◆ **Instructions to follow**: Scan the entries for the word "Lemma" and report how many lines contain it, as a number with no other words.

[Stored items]
· · · · · · ·

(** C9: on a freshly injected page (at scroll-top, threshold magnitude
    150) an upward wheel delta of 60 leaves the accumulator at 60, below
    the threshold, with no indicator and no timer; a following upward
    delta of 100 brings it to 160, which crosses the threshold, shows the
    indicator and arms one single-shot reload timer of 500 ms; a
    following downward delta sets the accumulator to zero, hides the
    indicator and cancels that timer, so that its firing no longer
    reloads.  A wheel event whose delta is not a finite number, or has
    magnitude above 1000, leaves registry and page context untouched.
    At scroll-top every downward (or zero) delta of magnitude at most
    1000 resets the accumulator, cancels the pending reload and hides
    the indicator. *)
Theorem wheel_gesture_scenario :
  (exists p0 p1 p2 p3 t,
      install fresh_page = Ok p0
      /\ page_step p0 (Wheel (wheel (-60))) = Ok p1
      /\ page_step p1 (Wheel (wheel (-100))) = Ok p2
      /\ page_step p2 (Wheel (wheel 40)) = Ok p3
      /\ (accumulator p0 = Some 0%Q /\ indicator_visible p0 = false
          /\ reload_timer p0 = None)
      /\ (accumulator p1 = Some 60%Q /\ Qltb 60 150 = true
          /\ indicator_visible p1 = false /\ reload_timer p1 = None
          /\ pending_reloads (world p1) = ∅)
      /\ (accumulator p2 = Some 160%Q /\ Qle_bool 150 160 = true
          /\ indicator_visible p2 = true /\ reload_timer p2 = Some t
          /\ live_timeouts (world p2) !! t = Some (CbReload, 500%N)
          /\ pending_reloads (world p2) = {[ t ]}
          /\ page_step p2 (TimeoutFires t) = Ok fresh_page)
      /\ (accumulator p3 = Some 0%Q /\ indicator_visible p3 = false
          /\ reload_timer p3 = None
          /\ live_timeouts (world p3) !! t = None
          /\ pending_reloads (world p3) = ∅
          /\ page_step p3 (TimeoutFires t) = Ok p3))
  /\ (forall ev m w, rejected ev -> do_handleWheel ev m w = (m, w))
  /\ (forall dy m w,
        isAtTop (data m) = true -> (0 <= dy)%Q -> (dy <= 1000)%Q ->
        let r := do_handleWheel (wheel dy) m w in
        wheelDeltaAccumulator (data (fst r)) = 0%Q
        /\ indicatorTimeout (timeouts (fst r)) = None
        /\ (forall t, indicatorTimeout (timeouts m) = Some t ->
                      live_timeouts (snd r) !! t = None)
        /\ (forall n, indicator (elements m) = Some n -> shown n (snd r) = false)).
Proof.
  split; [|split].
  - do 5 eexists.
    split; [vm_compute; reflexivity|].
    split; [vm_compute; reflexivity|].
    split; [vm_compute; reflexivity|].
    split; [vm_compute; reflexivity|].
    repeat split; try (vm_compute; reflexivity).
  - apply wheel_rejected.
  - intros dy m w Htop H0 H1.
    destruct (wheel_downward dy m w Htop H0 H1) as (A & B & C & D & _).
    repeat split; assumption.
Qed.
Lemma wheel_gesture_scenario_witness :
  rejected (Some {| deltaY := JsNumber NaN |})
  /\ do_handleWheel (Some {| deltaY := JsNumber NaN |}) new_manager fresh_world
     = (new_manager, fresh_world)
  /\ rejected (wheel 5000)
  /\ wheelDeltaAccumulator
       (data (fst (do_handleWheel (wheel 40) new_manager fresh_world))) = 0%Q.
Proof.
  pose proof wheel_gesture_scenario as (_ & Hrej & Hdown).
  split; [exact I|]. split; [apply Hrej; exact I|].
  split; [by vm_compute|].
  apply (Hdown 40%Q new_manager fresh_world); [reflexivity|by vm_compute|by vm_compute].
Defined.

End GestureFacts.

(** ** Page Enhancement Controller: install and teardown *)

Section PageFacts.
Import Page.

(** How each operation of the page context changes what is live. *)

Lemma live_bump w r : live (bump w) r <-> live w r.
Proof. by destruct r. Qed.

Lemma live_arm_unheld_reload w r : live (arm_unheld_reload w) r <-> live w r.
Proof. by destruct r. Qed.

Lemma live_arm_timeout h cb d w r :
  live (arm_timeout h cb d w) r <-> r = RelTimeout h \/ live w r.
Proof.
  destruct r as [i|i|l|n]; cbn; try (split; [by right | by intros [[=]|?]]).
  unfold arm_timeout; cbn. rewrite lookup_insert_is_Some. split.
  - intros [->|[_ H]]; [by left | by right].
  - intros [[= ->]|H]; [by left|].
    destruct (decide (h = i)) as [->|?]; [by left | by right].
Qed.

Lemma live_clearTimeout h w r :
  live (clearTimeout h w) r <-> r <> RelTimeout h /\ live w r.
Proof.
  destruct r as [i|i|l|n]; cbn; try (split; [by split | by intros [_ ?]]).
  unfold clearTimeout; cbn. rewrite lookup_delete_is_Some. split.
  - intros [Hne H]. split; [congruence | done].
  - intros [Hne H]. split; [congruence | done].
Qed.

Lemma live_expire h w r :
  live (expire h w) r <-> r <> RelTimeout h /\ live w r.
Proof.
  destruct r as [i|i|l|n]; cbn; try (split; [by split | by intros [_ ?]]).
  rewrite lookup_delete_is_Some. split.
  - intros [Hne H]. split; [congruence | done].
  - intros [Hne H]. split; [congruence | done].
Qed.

· · · · · · ·

◆ **Problem solution**: 6